What needs to be done |
Retype, word for word, every line of the records below starting at the one that contains "rc_auto_advance : bool;" and ending at the one that contains "Definition valid_objective (r"; include both of those lines and nothing more.

--- Provided information ---

(** The field constraints and [MissionUpdate.preserve_required_text]. *)
Definition mission_update_valid (m : MissionUpdate) : bool :=
  not_null (mu_title m) && not_null (mu_objective m) && not_null (mu_acceptance_criteria m)
  && not_null (mu_scope m) && not_null (mu_max_open_children m)
  && positive_valid (mu_expected_revision m)
  && opt_valid positive_valid (mu_expected_parent_revision m)
  && field_valid nonblank (mu_title m) && field_valid nonblank (mu_objective m)
  && field_valid (fun l => at_most 64 l && forallb nonblank l) (mu_acceptance_criteria m)
  && field_valid nonblank (mu_delegation_note m) && field_valid mission_scope_valid (mu_scope m)
  && field_valid positive_valid (mu_max_open_children m).

(** ** Runs, assignments and automations *)

Inductive orchestration : Type := ObjectiveRun | LegacyRun.
#[export] Instance orchestration_eq_dec : EqDecision orchestration.
Proof. solve_decision. Defined.

Record RunCreate := {
  rc_mission_id : option uid;
  rc_objective_id : option uid;
  rc_phase : option RunPhase;
  rc_host_ids : list uid;
  rc_orchestration : orchestration;
  rc_queue_policies : gmap string QueuePolicy;
  rc_requested_phases : list phase_kind;
  rc_auto_advance : bool;
  rc_max_assignments : option Z;
  rc_token_budget : option Z;
  rc_expires_at : option instant;
  rc_retry_policy : RetryPolicy }.

(** [RunCreate.valid_objective], one guard per check of the validator. *)
Definition valid_objective (r : RunCreate) : result RunCreate :=
  let legacy := bool_decide (rc_orchestration r = LegacyRun) in
  let? _ := guard (bool_decide (rc_mission_id r = None) && bool_decide (rc_objective_id r = None))
                  (ValidationError "supply objective_id or an existing mission_id") in
  let? _ := guard (legacy && (bool_decide (rc_mission_id r = None) || bool_decide (rc_phase r = None)
                              || bool_decide (rc_host_ids r = [])))
                  (ValidationError "legacy launches require mission_id, phase and host_ids") in
  let? _ := guard (legacy && match rc_phase r with Some (Formalization None _) => true | _ => false end)
                  (ValidationError "legacy formalization requires roadmap_snapshot_id") in
  match rc_queue_policies r !! "work"%string, rc_queue_policies r !! "maintenance"%string with
  | Some work, Some maintenance =>
      let? _ := guard (negb (bool_decide (qp_role work = Worker))
                       || negb (bool_decide (qp_role maintenance = Maintainer)))
                      (ValidationError "work and maintenance retain their worker/maintainer roles") in
      let? _ := guard (negb (unique (rc_requested_phases r)))
                      (ValidationError "requested_phases must be unique") in
      Ok r
  | _, _ => Err (ValidationError "work and maintenance queue policies are required")
  end.

Definition run_create_valid (r : RunCreate) : bool :=
  opt_valid run_phase_valid (rc_phase r)
  && bool_decide (map_Forall (fun name q => slug_valid name && queue_policy_valid q) (rc_queue_policies r))
  && at_most 3 (rc_requested_phases r) && opt_valid positive_valid (rc_max_assignments r)
  && opt_valid count_valid (rc_token_budget r) && retry_policy_valid (rc_retry_policy r)
  && is_ok (valid_objective r).

Record AssignmentCreate := {
  ac_run_id : uid;
  ac_mission_id : uid;
  ac_parent_id : option uid;
  ac_reviewer_descriptor_id : option uid;
  ac_role : role;
  ac_category : option string;
  ac_functions : list string;
  ac_instructions : option string;
  ac_harness_id : option uid;
  ac_model_options : ModelOptions;
  ac_not_before : option instant;
  ac_expires_at : option instant;
  ac_start_condition : option Condition }.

---

Exercise answer |
  rc_auto_advance : bool;
  rc_max_assignments : option Z;
  rc_token_budget : option Z;
  rc_expires_at : option instant;
  rc_retry_policy : RetryPolicy }.

(** [RunCreate.valid_objective], one guard per check of the validator. *)
Definition valid_objective (r : RunCreate) : result RunCreate :=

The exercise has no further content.